Exercise details
Keep to one stretch of the data below, the lines from the one with "(* ===== verification/Persistence.v ===== *)" up to and including the one with "write of the", and return that stretch exactly.

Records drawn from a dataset
□ □ □ □ □ □ □
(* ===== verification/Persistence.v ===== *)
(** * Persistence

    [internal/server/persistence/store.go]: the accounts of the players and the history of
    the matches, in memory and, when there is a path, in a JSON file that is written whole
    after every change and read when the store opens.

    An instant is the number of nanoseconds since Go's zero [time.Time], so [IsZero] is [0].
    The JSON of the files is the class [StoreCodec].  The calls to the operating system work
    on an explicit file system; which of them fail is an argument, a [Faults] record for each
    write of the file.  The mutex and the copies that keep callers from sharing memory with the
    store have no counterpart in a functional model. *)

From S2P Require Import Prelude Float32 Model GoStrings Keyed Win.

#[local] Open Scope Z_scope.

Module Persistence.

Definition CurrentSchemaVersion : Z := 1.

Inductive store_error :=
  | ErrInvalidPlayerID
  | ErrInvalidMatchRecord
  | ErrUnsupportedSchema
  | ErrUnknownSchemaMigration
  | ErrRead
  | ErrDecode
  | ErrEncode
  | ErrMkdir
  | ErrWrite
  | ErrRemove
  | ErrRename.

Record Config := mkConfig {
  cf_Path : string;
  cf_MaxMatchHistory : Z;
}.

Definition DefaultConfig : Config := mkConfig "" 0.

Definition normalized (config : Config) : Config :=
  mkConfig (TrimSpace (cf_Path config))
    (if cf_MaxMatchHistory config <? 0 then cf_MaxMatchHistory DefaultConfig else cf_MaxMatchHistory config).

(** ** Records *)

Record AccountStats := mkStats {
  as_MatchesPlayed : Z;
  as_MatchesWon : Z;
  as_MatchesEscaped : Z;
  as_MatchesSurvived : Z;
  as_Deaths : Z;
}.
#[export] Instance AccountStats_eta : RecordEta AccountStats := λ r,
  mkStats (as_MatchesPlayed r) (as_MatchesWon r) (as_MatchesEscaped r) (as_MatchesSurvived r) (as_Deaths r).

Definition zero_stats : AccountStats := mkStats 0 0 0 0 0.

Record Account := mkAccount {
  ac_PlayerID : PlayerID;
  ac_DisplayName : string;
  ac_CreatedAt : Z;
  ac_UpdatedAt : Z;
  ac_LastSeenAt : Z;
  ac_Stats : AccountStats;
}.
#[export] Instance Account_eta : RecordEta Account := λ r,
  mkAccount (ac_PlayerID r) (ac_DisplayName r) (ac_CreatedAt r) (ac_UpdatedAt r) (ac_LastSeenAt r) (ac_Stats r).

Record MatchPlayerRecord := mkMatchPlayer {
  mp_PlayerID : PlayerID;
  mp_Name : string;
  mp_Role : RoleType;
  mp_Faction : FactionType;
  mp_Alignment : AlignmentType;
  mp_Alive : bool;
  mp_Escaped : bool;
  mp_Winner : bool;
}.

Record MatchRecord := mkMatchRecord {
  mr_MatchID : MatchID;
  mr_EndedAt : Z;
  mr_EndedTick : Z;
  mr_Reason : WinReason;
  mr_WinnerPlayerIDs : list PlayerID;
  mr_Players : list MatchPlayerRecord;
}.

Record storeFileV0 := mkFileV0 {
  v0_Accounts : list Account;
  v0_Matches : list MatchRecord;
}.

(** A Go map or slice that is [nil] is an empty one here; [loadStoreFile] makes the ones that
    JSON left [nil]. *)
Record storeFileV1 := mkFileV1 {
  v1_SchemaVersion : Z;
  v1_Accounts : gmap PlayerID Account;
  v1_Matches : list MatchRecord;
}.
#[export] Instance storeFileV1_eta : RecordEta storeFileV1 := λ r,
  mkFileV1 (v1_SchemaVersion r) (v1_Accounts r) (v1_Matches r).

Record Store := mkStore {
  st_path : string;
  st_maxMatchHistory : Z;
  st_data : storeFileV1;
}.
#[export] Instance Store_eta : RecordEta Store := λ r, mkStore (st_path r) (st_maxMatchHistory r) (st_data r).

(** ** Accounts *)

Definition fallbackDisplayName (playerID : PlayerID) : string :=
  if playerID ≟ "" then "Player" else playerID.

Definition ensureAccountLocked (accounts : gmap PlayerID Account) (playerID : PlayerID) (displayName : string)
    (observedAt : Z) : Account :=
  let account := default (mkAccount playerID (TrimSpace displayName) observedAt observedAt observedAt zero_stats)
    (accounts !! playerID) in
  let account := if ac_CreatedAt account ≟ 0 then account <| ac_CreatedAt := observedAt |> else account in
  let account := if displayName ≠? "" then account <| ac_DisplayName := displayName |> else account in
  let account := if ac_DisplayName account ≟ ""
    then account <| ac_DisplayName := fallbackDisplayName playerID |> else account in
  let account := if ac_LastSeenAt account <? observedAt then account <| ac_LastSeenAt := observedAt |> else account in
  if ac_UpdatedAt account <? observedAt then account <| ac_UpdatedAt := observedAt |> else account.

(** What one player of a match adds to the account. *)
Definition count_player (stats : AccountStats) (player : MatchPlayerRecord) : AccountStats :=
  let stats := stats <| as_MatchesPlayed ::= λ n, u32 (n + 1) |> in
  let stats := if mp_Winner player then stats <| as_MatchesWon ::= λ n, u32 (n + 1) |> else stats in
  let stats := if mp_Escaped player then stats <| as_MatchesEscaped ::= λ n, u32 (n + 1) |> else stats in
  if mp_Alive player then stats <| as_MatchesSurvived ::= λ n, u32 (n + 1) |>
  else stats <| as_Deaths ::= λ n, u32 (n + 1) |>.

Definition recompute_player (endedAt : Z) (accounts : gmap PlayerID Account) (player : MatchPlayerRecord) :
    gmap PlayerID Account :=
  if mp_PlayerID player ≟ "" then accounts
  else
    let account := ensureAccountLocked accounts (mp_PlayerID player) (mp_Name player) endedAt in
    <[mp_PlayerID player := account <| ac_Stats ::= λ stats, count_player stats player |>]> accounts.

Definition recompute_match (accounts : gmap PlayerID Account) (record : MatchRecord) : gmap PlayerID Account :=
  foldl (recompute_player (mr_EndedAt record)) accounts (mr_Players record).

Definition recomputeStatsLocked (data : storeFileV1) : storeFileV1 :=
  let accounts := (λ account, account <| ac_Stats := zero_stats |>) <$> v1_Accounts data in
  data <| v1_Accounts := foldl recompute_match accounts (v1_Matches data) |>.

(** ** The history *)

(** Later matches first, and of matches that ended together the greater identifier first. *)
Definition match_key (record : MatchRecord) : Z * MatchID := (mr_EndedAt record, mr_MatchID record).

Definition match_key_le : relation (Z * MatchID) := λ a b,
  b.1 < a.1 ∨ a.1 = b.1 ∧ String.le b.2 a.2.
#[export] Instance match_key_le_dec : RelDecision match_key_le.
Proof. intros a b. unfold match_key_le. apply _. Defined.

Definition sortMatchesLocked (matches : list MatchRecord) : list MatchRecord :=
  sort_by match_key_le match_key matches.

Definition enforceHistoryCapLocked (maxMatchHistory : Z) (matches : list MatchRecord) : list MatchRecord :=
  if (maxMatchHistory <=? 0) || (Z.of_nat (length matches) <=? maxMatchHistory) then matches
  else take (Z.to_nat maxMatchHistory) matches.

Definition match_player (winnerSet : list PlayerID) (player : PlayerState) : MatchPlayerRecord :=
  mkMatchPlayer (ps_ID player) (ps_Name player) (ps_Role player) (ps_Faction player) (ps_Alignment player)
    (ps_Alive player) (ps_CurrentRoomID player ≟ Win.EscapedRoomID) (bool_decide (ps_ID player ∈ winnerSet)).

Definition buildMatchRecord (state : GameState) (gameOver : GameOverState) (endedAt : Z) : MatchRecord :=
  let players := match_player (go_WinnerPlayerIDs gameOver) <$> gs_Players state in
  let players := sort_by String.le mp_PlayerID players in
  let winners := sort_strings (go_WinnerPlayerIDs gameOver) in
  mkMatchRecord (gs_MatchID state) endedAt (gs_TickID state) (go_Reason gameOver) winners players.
□ □ □ □ □ □ □
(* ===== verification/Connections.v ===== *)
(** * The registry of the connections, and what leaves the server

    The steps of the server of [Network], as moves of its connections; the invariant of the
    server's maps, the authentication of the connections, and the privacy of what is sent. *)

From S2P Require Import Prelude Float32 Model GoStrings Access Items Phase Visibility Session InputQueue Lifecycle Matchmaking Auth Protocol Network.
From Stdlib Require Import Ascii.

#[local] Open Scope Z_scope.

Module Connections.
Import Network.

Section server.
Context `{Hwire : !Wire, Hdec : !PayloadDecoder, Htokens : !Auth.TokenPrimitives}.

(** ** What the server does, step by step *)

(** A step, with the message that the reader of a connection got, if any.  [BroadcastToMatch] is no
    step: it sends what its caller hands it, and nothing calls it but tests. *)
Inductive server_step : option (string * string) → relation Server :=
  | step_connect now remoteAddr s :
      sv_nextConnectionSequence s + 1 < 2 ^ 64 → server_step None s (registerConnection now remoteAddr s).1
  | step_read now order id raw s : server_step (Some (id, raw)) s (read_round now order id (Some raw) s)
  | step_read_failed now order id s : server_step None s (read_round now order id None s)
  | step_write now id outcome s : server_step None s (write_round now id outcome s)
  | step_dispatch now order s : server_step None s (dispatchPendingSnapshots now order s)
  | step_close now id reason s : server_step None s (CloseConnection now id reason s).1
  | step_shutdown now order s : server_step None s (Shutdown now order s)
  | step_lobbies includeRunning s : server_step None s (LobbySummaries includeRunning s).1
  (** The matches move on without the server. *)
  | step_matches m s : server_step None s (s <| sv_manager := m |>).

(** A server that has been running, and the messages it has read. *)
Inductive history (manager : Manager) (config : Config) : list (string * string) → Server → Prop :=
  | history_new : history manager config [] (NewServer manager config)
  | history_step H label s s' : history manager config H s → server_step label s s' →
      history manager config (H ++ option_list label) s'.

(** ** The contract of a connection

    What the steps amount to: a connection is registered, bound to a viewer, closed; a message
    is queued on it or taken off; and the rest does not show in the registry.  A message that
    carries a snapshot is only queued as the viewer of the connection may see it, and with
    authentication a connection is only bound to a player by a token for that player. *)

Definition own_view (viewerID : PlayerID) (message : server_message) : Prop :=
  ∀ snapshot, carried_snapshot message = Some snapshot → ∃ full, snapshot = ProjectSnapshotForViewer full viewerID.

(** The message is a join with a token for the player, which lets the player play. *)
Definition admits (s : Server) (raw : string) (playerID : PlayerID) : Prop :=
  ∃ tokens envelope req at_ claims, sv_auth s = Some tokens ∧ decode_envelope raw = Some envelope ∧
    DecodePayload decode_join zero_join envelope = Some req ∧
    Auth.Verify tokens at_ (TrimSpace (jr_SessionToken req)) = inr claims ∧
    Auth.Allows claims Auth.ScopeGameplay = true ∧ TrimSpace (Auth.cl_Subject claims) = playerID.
□ □ □ □ □ □ □
Answer box
(* ===== verification/Persistence.v ===== *)
(** * Persistence

    [internal/server/persistence/store.go]: the accounts of the players and the history of
    the matches, in memory and, when there is a path, in a JSON file that is written whole
    after every change and read when the store opens.

    An instant is the number of nanoseconds since Go's zero [time.Time], so [IsZero] is [0].
    The JSON of the files is the class [StoreCodec].  The calls to the operating system work
    on an explicit file system; which of them fail is an argument, a [Faults] record for each
    write of the file.  The mutex and the copies that keep callers from sharing memory with the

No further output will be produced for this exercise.